Input records
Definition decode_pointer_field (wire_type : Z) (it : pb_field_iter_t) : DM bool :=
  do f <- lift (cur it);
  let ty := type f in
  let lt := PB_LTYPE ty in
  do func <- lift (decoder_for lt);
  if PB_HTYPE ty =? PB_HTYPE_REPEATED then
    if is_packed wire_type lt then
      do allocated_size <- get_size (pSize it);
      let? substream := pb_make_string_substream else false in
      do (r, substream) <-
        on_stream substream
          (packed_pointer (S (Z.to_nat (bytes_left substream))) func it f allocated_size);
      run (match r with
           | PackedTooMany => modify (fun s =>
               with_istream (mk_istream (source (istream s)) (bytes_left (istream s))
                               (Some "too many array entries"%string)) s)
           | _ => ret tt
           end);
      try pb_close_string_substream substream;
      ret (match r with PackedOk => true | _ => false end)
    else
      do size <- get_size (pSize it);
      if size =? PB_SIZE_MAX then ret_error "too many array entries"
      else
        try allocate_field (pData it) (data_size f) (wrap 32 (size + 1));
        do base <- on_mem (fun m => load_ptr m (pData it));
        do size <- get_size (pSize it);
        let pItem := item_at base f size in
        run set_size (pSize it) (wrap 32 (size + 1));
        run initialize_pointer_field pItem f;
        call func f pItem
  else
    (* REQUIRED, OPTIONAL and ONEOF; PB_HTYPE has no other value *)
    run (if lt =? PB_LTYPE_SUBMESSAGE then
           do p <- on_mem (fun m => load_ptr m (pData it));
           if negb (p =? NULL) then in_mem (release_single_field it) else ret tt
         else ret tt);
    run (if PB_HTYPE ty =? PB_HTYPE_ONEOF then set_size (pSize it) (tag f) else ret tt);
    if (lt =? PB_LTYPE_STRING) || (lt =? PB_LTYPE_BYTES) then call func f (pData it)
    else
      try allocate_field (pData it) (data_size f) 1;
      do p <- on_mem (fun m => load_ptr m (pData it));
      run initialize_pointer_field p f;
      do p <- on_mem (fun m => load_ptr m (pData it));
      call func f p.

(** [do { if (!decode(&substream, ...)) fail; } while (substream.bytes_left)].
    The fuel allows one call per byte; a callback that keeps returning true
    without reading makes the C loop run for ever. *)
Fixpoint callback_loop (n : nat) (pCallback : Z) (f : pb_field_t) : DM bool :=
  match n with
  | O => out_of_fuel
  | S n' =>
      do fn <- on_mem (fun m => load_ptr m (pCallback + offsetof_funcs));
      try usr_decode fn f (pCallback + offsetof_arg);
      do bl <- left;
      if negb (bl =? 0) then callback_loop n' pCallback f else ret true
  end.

--

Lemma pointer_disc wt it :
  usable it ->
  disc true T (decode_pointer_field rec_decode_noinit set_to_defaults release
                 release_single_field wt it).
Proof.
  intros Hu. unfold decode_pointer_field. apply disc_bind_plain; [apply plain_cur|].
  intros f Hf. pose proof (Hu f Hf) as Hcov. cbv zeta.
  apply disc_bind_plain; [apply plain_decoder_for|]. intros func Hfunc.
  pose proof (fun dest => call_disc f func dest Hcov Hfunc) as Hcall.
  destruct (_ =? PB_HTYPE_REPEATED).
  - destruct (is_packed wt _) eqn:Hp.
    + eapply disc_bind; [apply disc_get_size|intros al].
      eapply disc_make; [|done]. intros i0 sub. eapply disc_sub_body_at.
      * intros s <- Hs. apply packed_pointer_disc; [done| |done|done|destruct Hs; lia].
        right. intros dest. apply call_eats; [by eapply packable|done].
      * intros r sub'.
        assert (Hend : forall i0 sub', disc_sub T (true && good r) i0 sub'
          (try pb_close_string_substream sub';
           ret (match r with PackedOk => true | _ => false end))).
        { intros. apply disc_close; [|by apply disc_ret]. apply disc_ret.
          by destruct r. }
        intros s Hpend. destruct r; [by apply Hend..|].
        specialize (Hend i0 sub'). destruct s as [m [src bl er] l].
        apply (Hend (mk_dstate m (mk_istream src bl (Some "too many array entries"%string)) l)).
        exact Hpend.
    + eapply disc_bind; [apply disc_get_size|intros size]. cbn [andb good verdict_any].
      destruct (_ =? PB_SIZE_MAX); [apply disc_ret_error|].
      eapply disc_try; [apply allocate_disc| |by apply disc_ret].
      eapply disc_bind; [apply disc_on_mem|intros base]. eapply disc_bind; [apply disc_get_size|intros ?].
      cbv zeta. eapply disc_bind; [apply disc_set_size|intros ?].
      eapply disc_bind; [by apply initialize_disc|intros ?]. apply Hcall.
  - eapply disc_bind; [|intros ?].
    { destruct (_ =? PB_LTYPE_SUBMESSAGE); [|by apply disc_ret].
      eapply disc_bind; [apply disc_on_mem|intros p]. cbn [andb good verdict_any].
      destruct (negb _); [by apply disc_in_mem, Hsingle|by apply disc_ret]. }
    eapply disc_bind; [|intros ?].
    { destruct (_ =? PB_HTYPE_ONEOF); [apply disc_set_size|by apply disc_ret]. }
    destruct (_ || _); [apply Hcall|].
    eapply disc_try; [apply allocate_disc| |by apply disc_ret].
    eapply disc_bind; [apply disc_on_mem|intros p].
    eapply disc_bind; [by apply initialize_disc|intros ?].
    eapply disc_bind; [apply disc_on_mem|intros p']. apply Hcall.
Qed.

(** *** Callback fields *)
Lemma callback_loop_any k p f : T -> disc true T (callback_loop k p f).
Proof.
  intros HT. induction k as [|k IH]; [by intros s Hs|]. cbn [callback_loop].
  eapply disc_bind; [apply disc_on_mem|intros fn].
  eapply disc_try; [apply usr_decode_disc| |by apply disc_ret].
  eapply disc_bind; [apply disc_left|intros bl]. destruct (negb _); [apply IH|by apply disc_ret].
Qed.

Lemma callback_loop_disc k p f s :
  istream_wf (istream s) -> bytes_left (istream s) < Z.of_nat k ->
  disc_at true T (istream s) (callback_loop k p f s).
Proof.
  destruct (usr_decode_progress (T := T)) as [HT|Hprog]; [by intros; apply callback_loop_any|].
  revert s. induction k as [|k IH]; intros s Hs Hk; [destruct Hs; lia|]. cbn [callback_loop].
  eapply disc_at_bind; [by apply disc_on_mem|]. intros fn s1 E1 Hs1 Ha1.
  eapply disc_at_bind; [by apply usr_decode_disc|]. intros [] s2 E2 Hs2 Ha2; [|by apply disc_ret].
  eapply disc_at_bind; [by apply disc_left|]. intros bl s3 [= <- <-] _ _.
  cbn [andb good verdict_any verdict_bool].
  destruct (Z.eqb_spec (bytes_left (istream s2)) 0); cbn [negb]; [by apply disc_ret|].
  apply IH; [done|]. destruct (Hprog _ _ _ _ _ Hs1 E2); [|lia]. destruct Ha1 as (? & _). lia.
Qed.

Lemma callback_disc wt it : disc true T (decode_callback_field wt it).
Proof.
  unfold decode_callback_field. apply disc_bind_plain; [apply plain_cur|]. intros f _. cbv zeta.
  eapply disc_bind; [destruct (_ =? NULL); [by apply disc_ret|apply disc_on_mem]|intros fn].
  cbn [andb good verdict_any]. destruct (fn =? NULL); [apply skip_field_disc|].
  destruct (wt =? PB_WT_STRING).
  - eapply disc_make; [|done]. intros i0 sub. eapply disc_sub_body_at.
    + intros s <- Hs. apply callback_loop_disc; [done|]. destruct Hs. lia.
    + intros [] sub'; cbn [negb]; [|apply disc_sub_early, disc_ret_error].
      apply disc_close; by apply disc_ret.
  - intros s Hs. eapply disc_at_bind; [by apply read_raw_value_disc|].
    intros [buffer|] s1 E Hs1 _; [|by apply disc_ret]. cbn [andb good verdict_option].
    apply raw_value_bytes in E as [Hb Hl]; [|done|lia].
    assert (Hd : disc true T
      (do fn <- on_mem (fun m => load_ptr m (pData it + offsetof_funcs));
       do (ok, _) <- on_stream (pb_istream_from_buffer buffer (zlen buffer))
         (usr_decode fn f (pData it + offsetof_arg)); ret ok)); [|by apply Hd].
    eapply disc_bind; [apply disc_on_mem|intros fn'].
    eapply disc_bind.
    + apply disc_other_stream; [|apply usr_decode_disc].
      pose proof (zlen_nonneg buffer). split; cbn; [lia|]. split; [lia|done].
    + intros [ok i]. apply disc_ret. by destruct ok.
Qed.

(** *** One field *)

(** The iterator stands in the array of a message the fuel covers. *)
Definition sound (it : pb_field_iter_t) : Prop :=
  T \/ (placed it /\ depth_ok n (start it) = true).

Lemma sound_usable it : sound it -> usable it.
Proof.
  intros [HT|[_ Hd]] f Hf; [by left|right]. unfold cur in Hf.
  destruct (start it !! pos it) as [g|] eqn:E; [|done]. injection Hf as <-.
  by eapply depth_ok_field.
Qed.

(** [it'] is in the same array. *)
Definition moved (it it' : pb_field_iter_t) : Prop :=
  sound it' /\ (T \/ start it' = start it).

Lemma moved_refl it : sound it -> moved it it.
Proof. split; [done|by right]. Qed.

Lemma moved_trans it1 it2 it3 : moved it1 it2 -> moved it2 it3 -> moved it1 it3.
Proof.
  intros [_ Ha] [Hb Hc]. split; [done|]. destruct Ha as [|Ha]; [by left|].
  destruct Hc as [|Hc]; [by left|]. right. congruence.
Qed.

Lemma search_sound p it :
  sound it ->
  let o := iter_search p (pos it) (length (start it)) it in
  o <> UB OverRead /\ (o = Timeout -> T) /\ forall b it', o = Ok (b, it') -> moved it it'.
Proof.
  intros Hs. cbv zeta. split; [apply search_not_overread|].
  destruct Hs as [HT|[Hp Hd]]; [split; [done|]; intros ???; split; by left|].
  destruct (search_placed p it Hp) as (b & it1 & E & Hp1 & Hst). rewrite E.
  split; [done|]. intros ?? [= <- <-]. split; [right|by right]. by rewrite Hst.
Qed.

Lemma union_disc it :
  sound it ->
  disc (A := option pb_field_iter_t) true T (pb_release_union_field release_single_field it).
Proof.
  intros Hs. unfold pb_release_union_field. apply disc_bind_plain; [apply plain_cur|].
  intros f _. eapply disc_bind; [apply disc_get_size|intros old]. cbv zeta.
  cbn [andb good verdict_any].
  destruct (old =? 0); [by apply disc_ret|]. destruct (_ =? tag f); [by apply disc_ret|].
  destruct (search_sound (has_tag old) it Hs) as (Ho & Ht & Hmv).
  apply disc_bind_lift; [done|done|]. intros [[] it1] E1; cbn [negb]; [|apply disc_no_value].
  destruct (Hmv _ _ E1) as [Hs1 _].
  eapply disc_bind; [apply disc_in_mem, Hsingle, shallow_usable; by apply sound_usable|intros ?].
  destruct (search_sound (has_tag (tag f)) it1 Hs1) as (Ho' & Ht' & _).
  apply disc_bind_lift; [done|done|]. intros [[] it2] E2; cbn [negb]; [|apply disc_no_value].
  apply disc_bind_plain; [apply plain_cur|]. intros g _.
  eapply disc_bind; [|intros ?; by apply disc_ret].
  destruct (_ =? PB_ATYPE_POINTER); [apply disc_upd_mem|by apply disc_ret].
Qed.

Your goal
Within the material above, extract exactly the lines that start at the line containing "Definition decode_pointer_field (wire_type" and stop after the line containing "do allocated_size <- get_size", and only those.

Problem solution
Definition decode_pointer_field (wire_type : Z) (it : pb_field_iter_t) : DM bool :=
  do f <- lift (cur it);
  let ty := type f in
  let lt := PB_LTYPE ty in
  do func <- lift (decoder_for lt);
  if PB_HTYPE ty =? PB_HTYPE_REPEATED then
    if is_packed wire_type lt then
      do allocated_size <- get_size (pSize it);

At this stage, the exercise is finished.